Koshi Province
Rare Himalayan wood owls sighted in Ilam
Mostly active at dusk and night, the species feeds on rodents, frogs, small birds, moths, and large insects.
Laxmi Gautam
A pair of Himalayan wood owls, a rare bird species, has been sighted at Thumkerani in ward 6 of Maijogmai Rural Municipality in Ilam district.
Wildlife photographer Deven Kharel captured the birds during a wildlife survey organised on the occasion of Clouded Leopard Day, marked on August 4.
Kharel worked alongside former chairman of Koshi Bird Society Anish Timsina during a week-long field observation. The species, scientifically known as Strix nivicolum, is listed as “of least concern” by the International Union for Conservation of Nature (IUCN) and is included under CITES Appendix II.
Although the species is distributed across the western Himalayas of Pakistan and India, Nepal, Bhutan, eastern Tibet, northeastern Myanmar, China, Korea, and parts of Taiwan, it is rarely seen in Nepal, according to ornithologists. The owls generally inhabit forests at elevations between 1,000 metres and 3,600 metres above sea level.
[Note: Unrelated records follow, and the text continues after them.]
(** ** The three shapes of a generator result *)

Lemma unpack2_pair_obj (c : value * value) : unpack2 (pair_obj c) = Returns c.
Proof. by destruct c. Qed.

Lemma starmap_pair_objs (pairs : list (value * value)) :
  starmap unpack2 (iter_of_list (pair_obj <$> pairs)) = iter_of_list pairs.
Proof.
  rewrite (starmap_total unpack2
             (fun x => match unpack2 x with Returns c => c | Raises _ => (PNone, PNone) end)).
  - simpl. unfold iter_of_list. f_equal.
    induction pairs as [|c pairs IH]; [done|].
    rewrite fmap_cons. simpl. rewrite IH. by destruct c.
  - simpl. intros x (c & -> & _)%list_elem_of_fmap. by rewrite unpack2_pair_obj.
Qed.

(** X12: a generator may return its candidates and their display names as
    the pair of the two lists or as a tuple of (value, name) pairs: both
    give the same candidates, except that a tuple of exactly two
    (value, name) pairs is read as the pair (values, names), which pairs
    the two values with each other and the two names with each other. *)
Theorem X12_pairs_of_lists_and_lists_of_pairs (test_name : string) (d : gmap string generator)
    (fixture_var : string) (gen : generator) (kwargs : gmap string value)
    (pairs : list (value * value)) :
  d !! fixture_var = Some gen ->
  kwargs !! "fixture_var" = None ->
  (gen test_name kwargs = Return (PTuple [PList pairs.*1; PList pairs.*2]) ->
   candidates test_name d fixture_var kwargs = iter_of_list pairs)
  /\ (length pairs <> 2 ->
      gen test_name kwargs = Return (PTuple (pair_obj <$> pairs)) ->
      candidates test_name d fixture_var kwargs = iter_of_list pairs)
  /\ (forall x1 n1 x2 n2,
        gen test_name kwargs = Return (PTuple [PTuple [x1; n1]; PTuple [x2; n2]]) ->
        candidates test_name d fixture_var kwargs = iter_of_list [(x1, x2); (n1, n2)]).
Proof.
  intros Hg Hk. rewrite (candidates_reached _ _ _ _ Hk). unfold get_fixtures. rewrite Hg.
  split; [|split].
  - intros ->. unfold zip_fixtures, py_zip. simpl. by rewrite zip_items_lists, zip_fst_snd.
  - intros Hlen ->.
    assert (match PTuple (pair_obj <$> pairs) with
            | PTuple [res0; res1] => Two (Obj res0) (Obj res1)
            | PList l =>
                Two (Obj (PTuple (pair_obj <$> pairs)))
                    (Obj (PList (map (fun x => PStr (py_str x)) l)))
            | _ => starmap_branch fixture_var (PTuple (pair_obj <$> pairs))
            end = starmap_branch fixture_var (PTuple (pair_obj <$> pairs))) as ->.
    { by destruct pairs as [|? [|? [|? ?]]]. }
    unfold starmap_branch, zip_fixtures, py_zip. simpl.
    rewrite (zip_items_starmap (pair_obj <$> pairs)). apply starmap_pair_objs.
  - intros x1 n1 x2 n2 ->. reflexivity.
Qed.

Lemma X12_pairs_of_lists_and_lists_of_pairs_witness :
  candidates "test" dict_a_three_pairs "a" ∅
  = iter_of_list [(PInt 1, PStr "one"); (PInt 2, PStr "two"); (PInt 3, PStr "three")].
Proof.
  destruct (X12_pairs_of_lists_and_lists_of_pairs "test" dict_a_three_pairs "a"
              gen_three_pairs ∅
              [(PInt 1, PStr "one"); (PInt 2, PStr "two"); (PInt 3, PStr "three")])
    as (_ & Hpairs & _); [vm_compute; reflexivity ..|].
  apply Hpairs; [simpl; lia | reflexivity].
Defined.

(** ** Items of [fixture_sequence] that are not strings *)

Lemma omap_in_order_filter_str (filtered : list string) (s : list value) :
  omap (in_order filtered) (List.filter isinstance_str s) = omap (in_order filtered) s.
Proof.
  induction s as [|x s IH]; [done|]. cbn [List.filter].
  destruct (isinstance_str x) eqn:Hx.
  - change (omap ?f (?x :: ?k)) with (from_option (fun z => z :: omap f k) (omap f k) (f x)).
    by rewrite IH.
  - rewrite IH.
    change (omap ?f (?x :: ?k)) with (from_option (fun z => z :: omap f k) (omap f k) (f x)).
    by destruct x.
Qed.

(** X13: the items of a list [fixture_sequence] that are not strings are
    ignored: they raise nothing, whether hashable or not, and the
    resolution order is the one of [fixture_sequence] without them. *)
Theorem X13_non_str_items_of_sequence_are_ignored (d : gmap string generator)
    (fixture_vars : value) (s : list value) :
  resolution_order d fixture_vars (PList s)
  = resolution_order d fixture_vars (PList (List.filter isinstance_str s)).
Proof.
  unfold resolution_order.
  destruct (_check_list_of_str fixture_vars "fixture_vars") as [obj|e]; [|done]. simpl.
  destruct (registered_vars d (default [] (py_iter obj))) as [filtered|e]; [|done]. simpl.
  by rewrite !ordered_fixture_vars_omap, omap_in_order_filter_str.
Qed.

(** ** Sibling branches *)

Lemma iter_chain_assoc {A} (a b c : iterator A) :
  iter_chain (iter_chain a b) c = iter_chain a (iter_chain b c).
Proof.
  unfold iter_chain. destruct a as [ya [ea|]], b as [yb [eb|]]; simpl; try done.
  by rewrite app_assoc.
Qed.

Lemma iter_for_app {A B} (l1 l2 : list A) (e : option exn) (body : A -> iterator B) :
  iter_for (Iterator (l1 ++ l2) e) body
  = iter_chain (iter_for (Iterator l1 None) body) (iter_for (Iterator l2 e) body).
Proof.
  induction l1 as [|x l1 IH]; simpl.
  - rewrite iter_for_nil. unfold iter_chain. simpl. by destruct (iter_for _ _).
  - rewrite !iter_for_cons, IH. by rewrite iter_chain_assoc.
Qed.

(** X14: a round extends every partial tuple on its own and in turn: the
    round over the partial tuples [l1 ++ l2] yields what the round over
    [l1] yields, followed by what the round over [l2] yields, unless the
    round over [l1] raises, which ends the iteration there. *)
Theorem X14_round_extends_branches_independently (test_name : string)
    (d : gmap string generator) (l1 l2 : list fixture_and_name) (e : option exn)
    (old_fixture_vars : list string) (fixture_var : string) :
  one_fixture_prod test_name d (Iterator (l1 ++ l2) e) old_fixture_vars fixture_var
  = iter_chain
      (one_fixture_prod test_name d (Iterator l1 None) old_fixture_vars fixture_var)
      (one_fixture_prod test_name d (Iterator l2 e) old_fixture_vars fixture_var).
Proof. unfold one_fixture_prod. apply iter_for_app. Qed.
The pair was spotted at around 2,350 meters. They prefer mixed forests of pine and rhododendron. The Himalayan wood owl has a round head without ear tufts, a greyish-white facial disc, and brown body with streaked underparts.
Mostly active at dusk and night, the species feeds on rodents, frogs, small birds, moths, and large insects. It breeds between late winter and spring.
Conservationists warn that habitat destruction poses a long-term threat to its survival. During the same survey, Kharel and Timsina documented 130 summer bird species across eastern Ilam’s highlands.